INPUT FOR THIS TASK section start

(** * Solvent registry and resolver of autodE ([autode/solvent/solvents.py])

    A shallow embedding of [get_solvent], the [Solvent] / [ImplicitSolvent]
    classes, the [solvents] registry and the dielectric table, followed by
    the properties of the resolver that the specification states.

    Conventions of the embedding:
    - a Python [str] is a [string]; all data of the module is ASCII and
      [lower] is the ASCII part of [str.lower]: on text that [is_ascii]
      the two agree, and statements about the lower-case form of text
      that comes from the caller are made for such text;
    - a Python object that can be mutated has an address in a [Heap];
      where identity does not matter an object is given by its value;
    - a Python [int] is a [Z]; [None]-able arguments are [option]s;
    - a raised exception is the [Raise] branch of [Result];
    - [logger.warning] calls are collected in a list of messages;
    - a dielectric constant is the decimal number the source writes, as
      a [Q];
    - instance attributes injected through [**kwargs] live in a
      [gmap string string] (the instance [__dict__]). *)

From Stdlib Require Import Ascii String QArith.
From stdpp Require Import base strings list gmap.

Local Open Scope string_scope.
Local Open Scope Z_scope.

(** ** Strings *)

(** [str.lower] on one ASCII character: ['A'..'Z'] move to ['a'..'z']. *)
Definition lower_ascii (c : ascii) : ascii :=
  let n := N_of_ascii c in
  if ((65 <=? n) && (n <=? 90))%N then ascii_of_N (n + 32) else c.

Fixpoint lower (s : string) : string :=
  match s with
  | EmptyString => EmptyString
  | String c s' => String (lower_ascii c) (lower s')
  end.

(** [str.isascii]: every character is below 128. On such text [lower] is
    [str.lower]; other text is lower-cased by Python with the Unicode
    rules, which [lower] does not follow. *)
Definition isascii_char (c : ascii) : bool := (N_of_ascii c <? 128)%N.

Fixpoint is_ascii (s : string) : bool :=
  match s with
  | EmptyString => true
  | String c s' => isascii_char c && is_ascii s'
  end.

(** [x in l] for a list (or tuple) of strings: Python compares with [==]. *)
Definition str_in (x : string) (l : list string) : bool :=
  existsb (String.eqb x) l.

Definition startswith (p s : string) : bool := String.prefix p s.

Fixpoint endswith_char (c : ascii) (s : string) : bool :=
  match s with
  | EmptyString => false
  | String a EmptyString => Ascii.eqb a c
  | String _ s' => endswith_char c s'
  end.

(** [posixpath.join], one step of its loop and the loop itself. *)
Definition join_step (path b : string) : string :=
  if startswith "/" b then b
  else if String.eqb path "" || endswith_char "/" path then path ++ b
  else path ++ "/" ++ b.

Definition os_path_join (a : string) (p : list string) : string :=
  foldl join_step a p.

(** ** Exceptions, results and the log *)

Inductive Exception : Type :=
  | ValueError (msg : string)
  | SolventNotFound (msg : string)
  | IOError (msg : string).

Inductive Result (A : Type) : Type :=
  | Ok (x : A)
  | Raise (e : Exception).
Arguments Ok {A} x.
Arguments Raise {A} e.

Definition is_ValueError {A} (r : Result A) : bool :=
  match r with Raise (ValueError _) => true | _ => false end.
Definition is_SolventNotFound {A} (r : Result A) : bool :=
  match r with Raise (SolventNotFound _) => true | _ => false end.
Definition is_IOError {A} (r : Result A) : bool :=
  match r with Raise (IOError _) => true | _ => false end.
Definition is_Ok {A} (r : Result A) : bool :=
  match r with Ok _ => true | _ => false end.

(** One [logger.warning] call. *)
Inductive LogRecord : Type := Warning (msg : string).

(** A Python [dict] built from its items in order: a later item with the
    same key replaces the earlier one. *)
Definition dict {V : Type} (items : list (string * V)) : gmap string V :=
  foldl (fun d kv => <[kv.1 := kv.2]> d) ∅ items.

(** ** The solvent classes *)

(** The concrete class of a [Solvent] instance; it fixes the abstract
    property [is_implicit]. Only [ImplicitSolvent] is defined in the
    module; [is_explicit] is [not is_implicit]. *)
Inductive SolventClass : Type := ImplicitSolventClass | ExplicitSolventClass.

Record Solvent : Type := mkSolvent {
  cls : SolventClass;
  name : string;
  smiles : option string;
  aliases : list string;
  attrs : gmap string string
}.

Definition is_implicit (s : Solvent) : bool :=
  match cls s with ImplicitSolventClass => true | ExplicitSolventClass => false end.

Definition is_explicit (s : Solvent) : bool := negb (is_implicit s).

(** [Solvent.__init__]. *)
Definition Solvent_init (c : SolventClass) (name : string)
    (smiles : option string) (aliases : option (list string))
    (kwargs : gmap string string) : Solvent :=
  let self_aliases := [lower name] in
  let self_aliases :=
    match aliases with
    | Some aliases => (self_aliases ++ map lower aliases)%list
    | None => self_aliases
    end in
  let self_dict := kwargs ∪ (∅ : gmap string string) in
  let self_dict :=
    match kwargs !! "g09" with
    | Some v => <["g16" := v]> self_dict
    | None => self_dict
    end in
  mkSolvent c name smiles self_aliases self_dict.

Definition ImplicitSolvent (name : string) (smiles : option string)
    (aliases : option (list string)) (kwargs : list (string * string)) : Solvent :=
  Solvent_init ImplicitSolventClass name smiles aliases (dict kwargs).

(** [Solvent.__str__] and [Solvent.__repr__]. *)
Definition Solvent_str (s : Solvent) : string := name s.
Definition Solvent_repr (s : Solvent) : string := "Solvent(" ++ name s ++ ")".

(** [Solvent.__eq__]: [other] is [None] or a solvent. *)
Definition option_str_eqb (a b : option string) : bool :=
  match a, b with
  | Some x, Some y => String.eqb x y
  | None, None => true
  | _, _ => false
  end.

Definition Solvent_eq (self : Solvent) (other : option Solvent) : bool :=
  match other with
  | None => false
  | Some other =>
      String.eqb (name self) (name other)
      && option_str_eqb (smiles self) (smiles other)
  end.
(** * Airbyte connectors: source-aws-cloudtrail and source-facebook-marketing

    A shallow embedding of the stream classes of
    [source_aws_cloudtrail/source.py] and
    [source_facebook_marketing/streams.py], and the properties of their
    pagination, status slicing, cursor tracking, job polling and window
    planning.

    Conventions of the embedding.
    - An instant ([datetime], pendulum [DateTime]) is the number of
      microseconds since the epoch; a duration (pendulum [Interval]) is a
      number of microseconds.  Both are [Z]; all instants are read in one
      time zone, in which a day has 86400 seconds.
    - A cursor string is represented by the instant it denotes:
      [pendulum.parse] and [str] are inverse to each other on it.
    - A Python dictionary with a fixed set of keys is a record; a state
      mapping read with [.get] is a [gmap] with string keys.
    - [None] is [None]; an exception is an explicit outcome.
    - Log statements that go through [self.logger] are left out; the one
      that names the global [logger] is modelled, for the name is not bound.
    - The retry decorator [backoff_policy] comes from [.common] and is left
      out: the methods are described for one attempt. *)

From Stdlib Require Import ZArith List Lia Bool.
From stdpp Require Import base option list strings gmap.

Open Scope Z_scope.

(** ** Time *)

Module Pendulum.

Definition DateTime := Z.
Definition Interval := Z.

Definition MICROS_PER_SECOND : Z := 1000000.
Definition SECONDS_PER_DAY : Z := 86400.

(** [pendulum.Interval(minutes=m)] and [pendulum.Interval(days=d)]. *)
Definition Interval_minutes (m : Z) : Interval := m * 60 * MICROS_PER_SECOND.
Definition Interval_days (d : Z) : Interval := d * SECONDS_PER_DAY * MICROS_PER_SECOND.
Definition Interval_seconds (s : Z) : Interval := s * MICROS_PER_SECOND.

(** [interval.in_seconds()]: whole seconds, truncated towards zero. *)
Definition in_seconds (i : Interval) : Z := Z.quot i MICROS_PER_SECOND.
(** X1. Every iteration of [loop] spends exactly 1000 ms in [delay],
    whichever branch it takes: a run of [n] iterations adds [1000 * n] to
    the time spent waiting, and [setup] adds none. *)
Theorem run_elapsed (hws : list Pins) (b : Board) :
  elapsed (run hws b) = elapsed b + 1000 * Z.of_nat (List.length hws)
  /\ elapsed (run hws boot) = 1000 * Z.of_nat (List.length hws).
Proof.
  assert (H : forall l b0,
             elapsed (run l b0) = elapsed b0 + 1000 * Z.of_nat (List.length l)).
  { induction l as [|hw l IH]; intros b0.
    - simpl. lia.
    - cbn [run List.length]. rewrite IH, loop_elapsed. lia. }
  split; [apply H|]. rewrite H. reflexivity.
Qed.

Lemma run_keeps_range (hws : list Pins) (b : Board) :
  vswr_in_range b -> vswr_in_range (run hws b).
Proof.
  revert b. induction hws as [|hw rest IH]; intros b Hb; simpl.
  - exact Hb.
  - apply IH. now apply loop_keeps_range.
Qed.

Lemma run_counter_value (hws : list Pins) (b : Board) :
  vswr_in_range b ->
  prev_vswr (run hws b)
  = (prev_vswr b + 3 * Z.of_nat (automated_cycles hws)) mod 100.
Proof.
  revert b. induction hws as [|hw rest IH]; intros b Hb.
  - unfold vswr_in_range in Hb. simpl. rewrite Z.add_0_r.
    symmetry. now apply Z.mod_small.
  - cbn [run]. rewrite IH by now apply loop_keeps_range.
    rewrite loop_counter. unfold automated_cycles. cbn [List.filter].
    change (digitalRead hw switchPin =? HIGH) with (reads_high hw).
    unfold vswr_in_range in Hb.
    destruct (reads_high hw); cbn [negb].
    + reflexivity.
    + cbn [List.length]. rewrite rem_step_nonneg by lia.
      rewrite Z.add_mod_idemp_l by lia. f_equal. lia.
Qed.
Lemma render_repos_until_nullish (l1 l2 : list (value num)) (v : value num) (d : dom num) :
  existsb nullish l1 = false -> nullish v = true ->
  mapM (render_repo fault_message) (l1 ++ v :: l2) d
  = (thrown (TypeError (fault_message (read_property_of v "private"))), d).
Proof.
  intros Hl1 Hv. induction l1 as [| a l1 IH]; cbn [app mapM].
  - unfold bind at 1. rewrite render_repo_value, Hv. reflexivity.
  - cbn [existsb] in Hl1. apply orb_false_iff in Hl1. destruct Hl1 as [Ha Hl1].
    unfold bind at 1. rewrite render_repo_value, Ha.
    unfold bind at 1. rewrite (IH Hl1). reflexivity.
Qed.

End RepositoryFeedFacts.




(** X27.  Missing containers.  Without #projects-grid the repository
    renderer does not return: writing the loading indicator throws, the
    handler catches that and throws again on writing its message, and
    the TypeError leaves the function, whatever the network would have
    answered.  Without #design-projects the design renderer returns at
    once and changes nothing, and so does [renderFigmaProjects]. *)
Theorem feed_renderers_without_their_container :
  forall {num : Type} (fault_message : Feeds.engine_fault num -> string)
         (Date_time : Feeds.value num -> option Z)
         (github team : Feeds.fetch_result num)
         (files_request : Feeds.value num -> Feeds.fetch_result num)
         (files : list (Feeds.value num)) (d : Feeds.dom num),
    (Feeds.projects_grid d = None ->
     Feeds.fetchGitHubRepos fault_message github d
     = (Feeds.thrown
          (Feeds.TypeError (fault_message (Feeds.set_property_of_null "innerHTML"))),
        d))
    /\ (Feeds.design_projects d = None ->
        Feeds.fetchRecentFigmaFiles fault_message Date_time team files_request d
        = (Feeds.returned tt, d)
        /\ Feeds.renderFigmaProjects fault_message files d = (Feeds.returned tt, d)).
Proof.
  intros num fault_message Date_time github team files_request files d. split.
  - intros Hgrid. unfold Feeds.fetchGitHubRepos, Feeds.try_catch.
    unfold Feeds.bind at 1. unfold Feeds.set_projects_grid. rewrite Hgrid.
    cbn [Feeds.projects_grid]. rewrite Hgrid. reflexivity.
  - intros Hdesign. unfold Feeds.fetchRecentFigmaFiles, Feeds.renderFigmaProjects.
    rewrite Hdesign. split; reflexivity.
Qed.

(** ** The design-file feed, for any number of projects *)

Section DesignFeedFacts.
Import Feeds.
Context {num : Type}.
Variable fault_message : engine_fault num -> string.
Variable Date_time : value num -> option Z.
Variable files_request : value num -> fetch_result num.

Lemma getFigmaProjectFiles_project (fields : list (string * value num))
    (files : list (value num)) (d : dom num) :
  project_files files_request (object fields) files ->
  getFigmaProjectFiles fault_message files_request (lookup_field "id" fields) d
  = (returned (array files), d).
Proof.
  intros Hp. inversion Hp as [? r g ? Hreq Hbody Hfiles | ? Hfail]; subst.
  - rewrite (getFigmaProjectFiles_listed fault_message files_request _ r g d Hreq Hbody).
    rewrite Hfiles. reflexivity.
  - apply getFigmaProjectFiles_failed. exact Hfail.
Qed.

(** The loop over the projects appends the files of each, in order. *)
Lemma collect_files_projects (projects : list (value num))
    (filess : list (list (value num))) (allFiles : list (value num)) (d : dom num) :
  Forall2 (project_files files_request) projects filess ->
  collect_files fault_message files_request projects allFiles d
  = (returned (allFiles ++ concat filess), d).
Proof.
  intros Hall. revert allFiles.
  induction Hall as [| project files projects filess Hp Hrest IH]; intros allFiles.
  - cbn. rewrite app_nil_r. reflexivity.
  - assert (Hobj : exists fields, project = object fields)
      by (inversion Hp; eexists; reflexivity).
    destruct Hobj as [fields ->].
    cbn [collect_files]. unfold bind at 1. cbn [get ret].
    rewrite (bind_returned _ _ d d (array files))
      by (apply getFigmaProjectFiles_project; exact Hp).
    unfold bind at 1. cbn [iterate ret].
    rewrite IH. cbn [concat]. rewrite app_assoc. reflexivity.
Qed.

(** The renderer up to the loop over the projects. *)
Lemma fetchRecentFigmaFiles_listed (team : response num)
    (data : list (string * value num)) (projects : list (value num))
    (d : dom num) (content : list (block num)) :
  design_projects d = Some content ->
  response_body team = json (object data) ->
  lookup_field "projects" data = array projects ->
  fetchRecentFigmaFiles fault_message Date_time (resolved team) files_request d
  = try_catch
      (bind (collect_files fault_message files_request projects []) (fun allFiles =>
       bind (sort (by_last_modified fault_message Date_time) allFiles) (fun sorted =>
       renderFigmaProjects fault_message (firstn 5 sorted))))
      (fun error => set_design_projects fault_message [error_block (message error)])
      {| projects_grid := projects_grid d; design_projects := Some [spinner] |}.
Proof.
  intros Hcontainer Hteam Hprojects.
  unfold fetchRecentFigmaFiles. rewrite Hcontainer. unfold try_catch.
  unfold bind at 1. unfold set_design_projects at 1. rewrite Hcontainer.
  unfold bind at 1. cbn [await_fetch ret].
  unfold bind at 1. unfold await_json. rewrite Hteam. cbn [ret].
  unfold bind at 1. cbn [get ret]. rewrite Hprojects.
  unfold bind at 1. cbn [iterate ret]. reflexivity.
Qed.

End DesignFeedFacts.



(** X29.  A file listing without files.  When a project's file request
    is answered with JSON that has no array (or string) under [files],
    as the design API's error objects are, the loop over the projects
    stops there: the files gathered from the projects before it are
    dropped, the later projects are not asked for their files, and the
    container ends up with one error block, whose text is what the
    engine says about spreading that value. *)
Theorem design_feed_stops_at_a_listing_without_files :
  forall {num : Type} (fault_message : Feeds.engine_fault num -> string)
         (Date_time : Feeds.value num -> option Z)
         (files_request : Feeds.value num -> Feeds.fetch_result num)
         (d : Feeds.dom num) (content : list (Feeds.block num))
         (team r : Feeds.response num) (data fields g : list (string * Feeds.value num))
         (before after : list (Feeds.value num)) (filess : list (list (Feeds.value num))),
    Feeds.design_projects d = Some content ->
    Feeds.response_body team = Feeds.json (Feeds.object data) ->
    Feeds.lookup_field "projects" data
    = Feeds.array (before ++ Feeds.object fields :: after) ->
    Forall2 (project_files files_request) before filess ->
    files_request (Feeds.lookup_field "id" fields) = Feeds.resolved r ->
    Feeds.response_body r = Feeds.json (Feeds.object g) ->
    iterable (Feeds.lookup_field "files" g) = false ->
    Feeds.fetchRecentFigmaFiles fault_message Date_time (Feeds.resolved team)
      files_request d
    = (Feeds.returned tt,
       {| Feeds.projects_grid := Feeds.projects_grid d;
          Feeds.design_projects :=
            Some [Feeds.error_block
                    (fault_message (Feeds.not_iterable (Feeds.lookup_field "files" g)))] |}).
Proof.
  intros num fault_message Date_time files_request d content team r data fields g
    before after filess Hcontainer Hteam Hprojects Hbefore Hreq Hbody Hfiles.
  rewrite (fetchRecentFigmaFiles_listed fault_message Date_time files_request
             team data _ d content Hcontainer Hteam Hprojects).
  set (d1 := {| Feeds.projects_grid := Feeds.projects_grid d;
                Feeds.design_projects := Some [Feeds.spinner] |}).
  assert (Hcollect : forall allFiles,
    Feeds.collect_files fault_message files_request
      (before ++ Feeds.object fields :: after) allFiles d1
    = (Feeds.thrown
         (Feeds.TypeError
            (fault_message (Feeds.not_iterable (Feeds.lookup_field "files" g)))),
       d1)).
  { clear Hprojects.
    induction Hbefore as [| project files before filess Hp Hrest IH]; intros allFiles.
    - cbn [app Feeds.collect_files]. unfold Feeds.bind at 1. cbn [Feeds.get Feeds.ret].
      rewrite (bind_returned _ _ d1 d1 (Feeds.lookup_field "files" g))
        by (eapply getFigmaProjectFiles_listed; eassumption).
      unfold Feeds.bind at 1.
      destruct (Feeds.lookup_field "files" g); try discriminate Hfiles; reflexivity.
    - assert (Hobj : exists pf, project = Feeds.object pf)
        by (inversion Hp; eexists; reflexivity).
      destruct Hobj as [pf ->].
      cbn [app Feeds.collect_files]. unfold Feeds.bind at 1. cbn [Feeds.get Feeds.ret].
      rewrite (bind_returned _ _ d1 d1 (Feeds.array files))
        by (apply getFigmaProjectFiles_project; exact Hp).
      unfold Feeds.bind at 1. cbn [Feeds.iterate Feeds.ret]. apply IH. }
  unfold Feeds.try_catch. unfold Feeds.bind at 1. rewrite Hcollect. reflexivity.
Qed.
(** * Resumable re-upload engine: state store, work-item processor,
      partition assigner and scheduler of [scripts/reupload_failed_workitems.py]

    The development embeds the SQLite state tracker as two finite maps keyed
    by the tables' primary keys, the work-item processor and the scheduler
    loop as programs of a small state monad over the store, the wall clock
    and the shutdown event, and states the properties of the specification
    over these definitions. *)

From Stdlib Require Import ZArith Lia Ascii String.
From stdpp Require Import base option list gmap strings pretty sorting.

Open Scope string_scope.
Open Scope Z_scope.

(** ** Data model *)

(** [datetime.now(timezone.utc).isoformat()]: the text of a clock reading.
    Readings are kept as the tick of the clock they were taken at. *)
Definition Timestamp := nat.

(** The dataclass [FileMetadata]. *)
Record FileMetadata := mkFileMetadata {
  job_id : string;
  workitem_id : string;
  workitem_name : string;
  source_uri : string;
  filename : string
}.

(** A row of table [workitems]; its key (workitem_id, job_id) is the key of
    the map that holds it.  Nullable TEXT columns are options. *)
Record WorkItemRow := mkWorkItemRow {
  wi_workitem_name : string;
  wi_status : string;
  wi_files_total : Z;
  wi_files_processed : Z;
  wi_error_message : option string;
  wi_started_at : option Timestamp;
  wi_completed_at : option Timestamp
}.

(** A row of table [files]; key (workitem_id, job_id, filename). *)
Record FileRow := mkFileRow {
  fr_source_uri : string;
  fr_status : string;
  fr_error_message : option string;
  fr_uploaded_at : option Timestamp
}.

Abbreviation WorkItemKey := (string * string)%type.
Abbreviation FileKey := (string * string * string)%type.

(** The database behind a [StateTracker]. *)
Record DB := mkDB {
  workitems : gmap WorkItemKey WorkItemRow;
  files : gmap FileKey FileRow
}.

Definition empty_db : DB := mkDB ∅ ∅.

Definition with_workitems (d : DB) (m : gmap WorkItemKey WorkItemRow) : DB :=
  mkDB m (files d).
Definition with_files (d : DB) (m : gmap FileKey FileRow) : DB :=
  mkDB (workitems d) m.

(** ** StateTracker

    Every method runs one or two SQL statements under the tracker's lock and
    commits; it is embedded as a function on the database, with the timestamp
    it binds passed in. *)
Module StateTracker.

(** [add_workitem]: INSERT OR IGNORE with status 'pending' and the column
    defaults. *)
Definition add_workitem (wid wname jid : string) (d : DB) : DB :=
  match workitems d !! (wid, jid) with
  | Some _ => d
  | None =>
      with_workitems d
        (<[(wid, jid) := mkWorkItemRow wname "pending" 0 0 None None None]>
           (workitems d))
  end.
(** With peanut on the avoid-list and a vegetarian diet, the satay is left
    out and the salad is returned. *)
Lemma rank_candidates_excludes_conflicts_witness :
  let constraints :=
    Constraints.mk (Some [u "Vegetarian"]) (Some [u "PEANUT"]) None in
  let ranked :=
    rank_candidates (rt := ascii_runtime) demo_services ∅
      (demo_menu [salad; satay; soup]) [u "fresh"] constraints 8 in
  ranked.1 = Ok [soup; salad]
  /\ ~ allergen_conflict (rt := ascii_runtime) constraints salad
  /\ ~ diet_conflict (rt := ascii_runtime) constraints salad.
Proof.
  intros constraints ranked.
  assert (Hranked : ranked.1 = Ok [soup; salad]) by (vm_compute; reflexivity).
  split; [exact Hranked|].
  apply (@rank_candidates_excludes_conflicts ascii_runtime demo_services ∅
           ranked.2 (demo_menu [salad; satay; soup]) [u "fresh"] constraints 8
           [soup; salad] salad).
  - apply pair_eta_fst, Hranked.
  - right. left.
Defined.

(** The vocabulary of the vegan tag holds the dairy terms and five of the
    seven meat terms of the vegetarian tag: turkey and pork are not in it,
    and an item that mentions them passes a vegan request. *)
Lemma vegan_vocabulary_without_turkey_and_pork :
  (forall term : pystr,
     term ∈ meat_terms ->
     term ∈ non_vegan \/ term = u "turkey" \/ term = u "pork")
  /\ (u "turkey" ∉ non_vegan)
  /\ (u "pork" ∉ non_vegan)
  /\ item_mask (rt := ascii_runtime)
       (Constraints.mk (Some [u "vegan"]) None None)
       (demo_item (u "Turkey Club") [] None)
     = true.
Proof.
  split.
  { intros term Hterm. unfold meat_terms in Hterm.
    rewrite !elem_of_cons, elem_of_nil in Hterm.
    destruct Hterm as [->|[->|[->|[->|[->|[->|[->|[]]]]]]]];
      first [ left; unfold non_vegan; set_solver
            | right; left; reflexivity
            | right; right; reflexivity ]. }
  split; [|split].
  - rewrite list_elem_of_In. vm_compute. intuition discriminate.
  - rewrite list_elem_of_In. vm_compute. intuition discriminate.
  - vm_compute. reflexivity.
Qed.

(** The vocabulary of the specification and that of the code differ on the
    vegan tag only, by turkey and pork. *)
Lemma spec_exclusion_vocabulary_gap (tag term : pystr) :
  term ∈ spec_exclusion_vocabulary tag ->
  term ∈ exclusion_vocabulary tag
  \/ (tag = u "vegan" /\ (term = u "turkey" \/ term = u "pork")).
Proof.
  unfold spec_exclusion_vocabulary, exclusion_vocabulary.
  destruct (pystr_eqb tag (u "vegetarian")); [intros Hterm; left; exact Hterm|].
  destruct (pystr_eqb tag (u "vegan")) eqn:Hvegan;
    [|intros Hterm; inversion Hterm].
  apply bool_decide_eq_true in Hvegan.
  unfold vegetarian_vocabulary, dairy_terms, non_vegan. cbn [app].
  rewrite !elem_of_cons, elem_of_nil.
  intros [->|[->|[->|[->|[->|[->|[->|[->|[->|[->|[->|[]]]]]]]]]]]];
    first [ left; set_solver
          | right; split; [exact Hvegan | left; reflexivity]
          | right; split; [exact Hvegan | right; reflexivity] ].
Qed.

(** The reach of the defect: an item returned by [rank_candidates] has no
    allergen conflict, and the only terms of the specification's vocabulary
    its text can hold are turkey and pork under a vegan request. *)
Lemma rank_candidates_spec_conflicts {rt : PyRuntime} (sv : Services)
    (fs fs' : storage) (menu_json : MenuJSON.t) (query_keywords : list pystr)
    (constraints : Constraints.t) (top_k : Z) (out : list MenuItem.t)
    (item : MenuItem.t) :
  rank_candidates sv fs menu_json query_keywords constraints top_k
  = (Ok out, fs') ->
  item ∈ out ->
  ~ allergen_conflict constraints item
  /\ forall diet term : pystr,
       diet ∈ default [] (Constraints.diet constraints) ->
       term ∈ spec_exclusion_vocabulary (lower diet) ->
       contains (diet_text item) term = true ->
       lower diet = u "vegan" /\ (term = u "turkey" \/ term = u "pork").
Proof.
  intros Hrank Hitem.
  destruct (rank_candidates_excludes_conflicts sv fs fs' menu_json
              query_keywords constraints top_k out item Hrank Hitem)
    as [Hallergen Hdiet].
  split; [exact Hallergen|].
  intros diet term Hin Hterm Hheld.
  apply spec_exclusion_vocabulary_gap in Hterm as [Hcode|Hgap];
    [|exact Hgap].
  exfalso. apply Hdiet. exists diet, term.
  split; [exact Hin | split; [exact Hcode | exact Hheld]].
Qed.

INPUT FOR THIS TASK section end

▶ _EXERCISE GOAL_
Within the listing above, locate the line containing "match workitems d !! (wid, jid) with" and the line containing "(** With peanut". Reproduce those two lines and all lines between them exactly, with nothing added.

▶ _RESULT OF THIS TASK_
  match workitems d !! (wid, jid) with
  | Some _ => d
  | None =>
      with_workitems d
        (<[(wid, jid) := mkWorkItemRow wname "pending" 0 0 None None None]>
           (workitems d))
  end.
(** With peanut on the avoid-list and a vegetarian diet, the satay is left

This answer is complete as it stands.